Ce n'est évidemment pas encore arrivé à New York, même si la police a arrêté au moins 80 protestataires parmi les centaines qui ont défilé samedi dans les rues du sud de Manhattan, les accusant pour la plupart d'entrave à la circulation et de résistance.

Colère palpable

Mais la colère des «indignés» de Wall Street est palpable.

«Nous voulons mettre fin à l'influence de l'argent et des grandes sociétés sur la politique. Nous voulons mettre fin à l'écart obscène des revenus», a déclaré Emily Turonis en marchant parmi la foule de manifestants qui brandissaient des affiches sur lesquelles on pouvait notamment lire: «À bas l'avarice»; «Éliminons la Fed»; «Des emplois, pas des coupes».

«Le gouvernement et les grandes entreprises sont en train de détruire la classe moyenne», a déclaré un autre manifestant, Jeffrey Goldstein. «J'aurais bien voulu aimer Obama, mais il n'a pas prononcé le mot «pauvreté» une seule fois lors de son dernier discours sur l'état de l'Union», a ajouté ce New-Yorkais de 60 ans pendant que les protestataires scandaient des slogans.

«Les banques ont été sauvées, nous avons été vendus», ont-ils répété à plusieurs reprises. Ou encore: «Occupons Wall Street, toute la journée, toute la semaine.»

Débuts modestes

Il reste à voir si Occupy Wall Street survivra à des débuts plutôt modestes et à des demandes encore floues. Lancé par le magazine en ligne Adbusters, ce «mouvement de résistance sans leader» devait attirer des milliers de personnes le samedi 17 septembre pour le début d'une «occupation» de Wall Street, siège du New York Stock Exchange.

Quelques centaines de personnes seulement ont répondu à l'appel. Et l'accès de Wall Street leur ayant été interdit par la police, ils ont dû installer leur campement au parc Zuccotti, situé à un jet de pierre de la Bourse de New York. Plusieurs d'entre eux y ont passé la semaine.
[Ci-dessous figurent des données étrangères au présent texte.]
Definition extended (sp : TilingSpace) (l : list TileAxis) : list TileSpec :=
  let tiled := host_dim <$> filter (fun a => is_reduction a = false) l in
  dim ← filter (fun d => d ∉ tiled) (output_dims sp);
  (fun c => mkSpec (l ++ [out_axis dim c])) <$> counts sp dim.

Definition neighbours (sp : TilingSpace) (spec : TileSpec) : list TileSpec :=
  let out := recounted sp (axes spec) ++ removed (axes spec) ++ extended sp (axes spec) in
  filter (fun c => c <> spec /\ admits sp c = true) (fromkeys (canonical_tiling <$> out)).

(** ** Building the space of an operation *)

Definition _tileable (op : tile_op) : bool :=
  is_computed_buffer op && fixed_tiled_layout op && negb (has_dim_hints op) && negb (has_loop_info op).

Definition _static_extents (op : tile_op) : bool := negb (symbolic_extent op).

(** Whether one reader views the unit tile through another rank or shape. *)
Definition views_otherwise (host_dim : nat) (rs : list extent) (reader : tile_op) : res bool :=
  reader_ranges ← data_ranges reader;
  if (length reader_ranges <? length rs)%nat then Ok true
  else match reader_ranges !! host_dim with
       | None => Raise IndexError
       | Some e => Ok (bool_decide (e <> Some 1) && bool_decide (reader_ranges <> rs))
       end.

(** [any] over the readers, stopping at the first. *)
Fixpoint any_reader (p : tile_op -> res bool) (l : list tile_op) : res bool :=
  match l with
  | [] => Ok false
  | r :: l' => b ← p r; if (b : bool) then Ok true else any_reader p l'
  end.

Definition _unit_tile_breaks_a_reader (op : tile_op) (host_dim : nat) (count : Z)
    (readers : list tile_op) : res bool :=
  rs ← data_ranges op;
  match rs !! host_dim with
  | None => Raise IndexError
  | Some e =>
      n ← py_int_extent e;
      if negb (n / count =? 1) then Ok false
      else any_reader (views_otherwise host_dim rs) readers
  end.

Definition _lowering_accepts (op : tile_op) (axis : TileAxis) : res bool :=
  vars ← try_resolve_tile_axis_loop_vars op (mkSpec [axis]);
  Ok (bool_decide (is_Some vars)).

(** [[x for x in l if not p(x)]] with a test that may raise. *)
Fixpoint py_filter_out {A} (p : A -> res bool) (l : list A) : res (list A) :=
  match l with
  | [] => Ok []
  | x :: l' => b ← p x; k ← py_filter_out p l'; Ok (if (b : bool) then k else x :: k)
  end.

(** One output dimension of [build_tiling_space]. *)
Definition add_dim (op : tile_op) (stick_dim : Z) (max_splits_per_dim : nat)
    (readers : list tile_op) (host_dim : nat) (m : gmap Z (list Z)) : res (gmap Z (list Z)) :=
  if Z.of_nat host_dim =? stick_dim then Ok m
  else
    all ← _output_split_counts op host_dim;
    kept ← py_filter_out (fun c => _unit_tile_breaks_a_reader op host_dim c readers) all;
    let cs := take max_splits_per_dim kept in
    match cs with
    | [] => Ok m
    | c0 :: _ =>
        ok ← _lowering_accepts op (out_axis (Z.of_nat host_dim) c0);
        Ok (if (ok : bool) then <[Z.of_nat host_dim := cs]> m else m)
    end.

Definition build_tiling_space (op : tile_op) (max_dims max_splits_per_dim : nat)
    (readers : list tile_op) : res TilingSpace :=
  m ← match (if _tileable op then stick_host_dim op else None) with
      | Some stick_dim =>
          if _static_extents op then
            let n_out := length (default [] (ranges op)) in
            let retiled_readers := filter (fun r => is_computed_buffer r = true) readers in
            for_each (add_dim op stick_dim max_splits_per_dim retiled_readers) (seq 0 n_out) ∅
          else Ok ∅
      | None => Ok ∅
      end;
  Ok (mkTilingSpace max_dims m).

(** ** [enumerate_tile_options] *)

Definition _reduction_split_counts (op : tile_op) (red_pos : nat) : res (list Z) :=
  red_var ← _get_red_var op (Z.of_nat red_pos);
  match red_var with
  | None => Ok []
  | Some v =>
      match dget (iter_space op) v with
      | None | Some None => Ok []
      | Some (Some full) =>
          if full <=? 1 then Ok []
          else Ok (filter (fun split => 1 < split /\ 1 < full / split
                     /\ split <= _MAX_AUTO_TILE_SPLIT_COUNT /\ cuts_input_stick op v split = false)
                     (exact_divisors full))
      end
  end.

(** The key [(depth, axis tuple)], compared lexicographically. *)
Definition axis_compare (a b : TileAxis) : comparison :=
  match Bool.compare (is_reduction a) (is_reduction b) with
  | Eq => match host_dim a ?= host_dim b with Eq => count a ?= count b | c => c end
  | c => c
  end.
Lemma mint_step g st st' :
  (forall op, op ∈ g.1 -> nest op = g.2) -> mint choices g st = Ok st' ->
  exists g', st' = (st.1 + Z.of_nat (length g.2), st.2 ++ [g']) /\ minted_group g g' /\
    ids_below st.1 (st.1 + Z.of_nat (length g.2)) g'.
Proof.
  intros Hn. unfold mint. intros (ops & Hops%py_map_Ok & [= <-])%bind_Ok.
  set (ids := seqZ st.1 (Z.of_nat (length g.2))). eexists. split; [done|].
  assert (length ids = length g.2) as Hlen by (unfold ids; rewrite length_seqZ; lia).
  assert (fst <$> zip ids g.2 = ids) as Hfst by (apply fst_zip; lia).
  split; [split; cbn [fst snd]|].
  - clear -Hops. induction Hops as [|op op' l l' H _ IH]; csimpl; [done|]. f_equal; [|done].
    unfold stamp in H. apply bind_Ok in H as (spec & _ & H). by apply bind_Ok in H as (hs & _ & [= <-]).
  - apply snd_zip. lia.
  - intros op' Hin. rewrite Hfst. apply list_elem_of_lookup in Hin as [k Hk].
    destruct (Forall2_lookup_r _ _ _ _ _ Hops Hk) as (op & Hop & Hst). unfold stamp in Hst.
    apply bind_Ok in Hst as (spec & Hsp & Hst). apply bind_Ok in Hst as (hs & Hhs & [= <-]). cbn [dim_hints set_dim_hints].
    destruct (dim_hints_levels _ _ _ _ Hhs) as (H1 & H2 & _). split; [done|]. rewrite H2.
    rewrite <- (Hn op) by (by eapply list_elem_of_lookup_2). unfold nest_of. unfold dgetitem in Hsp.
    by destruct (dget choices _); simplify_eq.
  - intros i. cbn [fst snd]. rewrite Hfst. unfold ids. rewrite elem_of_seqZ. lia.
Qed.

(** Groups with ascending, disjoint ids. *)
Definition ids_ascend (g g' : list graph_op * list (Z * Z)) : Prop :=
  forall i j, i ∈ (fst <$> g.2) -> j ∈ (fst <$> g'.2) -> i < j.

Lemma mint_all gs : forall base st',
  (forall g op, g ∈ gs -> op ∈ g.1 -> nest op = g.2) -> for_each (mint choices) gs (base, []) = Ok st' ->
  base <= st'.1 /\ Forall2 minted_group gs st'.2 /\ Forall (ids_below base st'.1) st'.2 /\ StronglySorted ids_ascend st'.2.
Proof.
  intros base st' Hn. apply (for_each_ind _ (fun dn st => base <= st.1 /\ Forall2 minted_group dn st.2 /\
    Forall (ids_below base st.1) st.2 /\ StronglySorted ids_ascend st.2)).
  - intros dn g rest s1 s2 Hgs (Hb & HF & Hlo & Hs) Hstep.
    destruct (mint_step g s1 s2) as (g' & -> & Hm & Hi); [|done|].
    { intros op. apply Hn. rewrite Hgs. list_mem. }
    cbn [fst snd]. split_and!; [lia | apply Forall2_app; [done | constructor; [done | constructor]] | |].
    + apply Forall_app. split; [|constructor; [intros i H%Hi; lia | constructor]].
      eapply Forall_impl; [exact Hlo|]. intros g0 H0 i H%H0. lia.
    + apply StronglySorted_app. split_and!; [|done|repeat constructor].
      intros g1 g2 Hg1 ->%list_elem_of_singleton i j Hin Hjn%Hi. rewrite Forall_forall in Hlo.
      specialize (Hlo g1 Hg1 i Hin). lia.
  - cbn. split_and!; [lia | constructor | constructor | constructor].
Qed.

(** The ids a validated group registers. *)
Lemma group_ids gs gs' g' :
  Forall2 minted_group gs gs' -> g' ∈ gs' ->
  forall i, i ∈ (hint_id <$> (op ← g'.1; dim_hints op)) -> i ∈ (fst <$> g'.2).
Proof.
  intros HF Hg i (h & -> & (op & Hh & Hop)%list_elem_of_bind)%list_elem_of_fmap.
  apply list_elem_of_lookup in Hg as [k Hk]. destruct (Forall2_lookup_r _ _ _ _ _ HF Hk) as (g & _ & Hm).
  destruct (mg_hints _ _ Hm op Hop) as [<- _]. by apply list_elem_of_fmap_2.
Qed.

(** The check of the hint ids cannot fail: whatever groups of equal nests are minted,
    from whatever base, [validate_coarse_tile_groups] accepts the result. *)
Theorem minted_groups_validate gs base st' :
  (forall g op, g ∈ gs -> op ∈ g.1 -> nest op = g.2) -> for_each (mint choices) gs (base, []) = Ok st' ->
  validate_coarse_tile_groups st'.2 = Ok tt.
Proof.
  intros Hn Hm. destruct (mint_all gs base st' Hn Hm) as (_ & HF & _ & Hs). unfold validate_coarse_tile_groups.
  destruct (for_each_total validate_group (fun dn (seen : gset Z) =>
    forall i, i ∈ seen -> exists g', g' ∈ dn /\ i ∈ (fst <$> g'.2)) st'.2 ∅) as (seen & -> & _); [| |done].
  - intros dn g rest s1 He Hseen. unfold validate_group.
    assert (forall i, i ∈ (hint_id <$> (op ← g.1; dim_hints op)) -> i ∈ (fst <$> g.2)) as Hids.
    { apply (group_ids gs st'.2); [done | rewrite He; list_mem]. }
    rewrite bool_decide_true.
    + cbn. eexists. split; [done|]. intros i [Hi | Hi]%elem_of_union.
      * destruct (Hseen i Hi) as (g0 & H0 & ?). exists g0. split; [list_mem | done].
      * exists g. split; [list_mem|]. apply Hids. by apply elem_of_list_to_set in Hi.
    + intros i Hi Hi'. apply elem_of_list_to_set, Hids in Hi. destruct (Hseen i Hi') as (g0 & H0 & Hi0).
      rewrite He in Hs. apply StronglySorted_app in Hs as (Hlt & _). specialize (Hlt g0 g H0 ltac:(list_mem) i i Hi0 Hi). lia.
  - intros i Hi. set_solver.
Qed.
End group_proofs.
«Nous ne savons pas combien de temps cela prendra, mais nous resterons ici aussi longtemps qu'il le faudra pour définir nos demandes, maintenir notre campement pacifique et aider à changer la culture de Wall Street», a déclaré Justin Wedes, un des responsables du comité «médias» du campement.

Entouré d'ordinateurs Apple et Dell, le jeune New-Yorkais de 25 ans a expliqué que le mouvement Occupy Wall Street tenterait d'arriver «par consensus» à une série de demandes.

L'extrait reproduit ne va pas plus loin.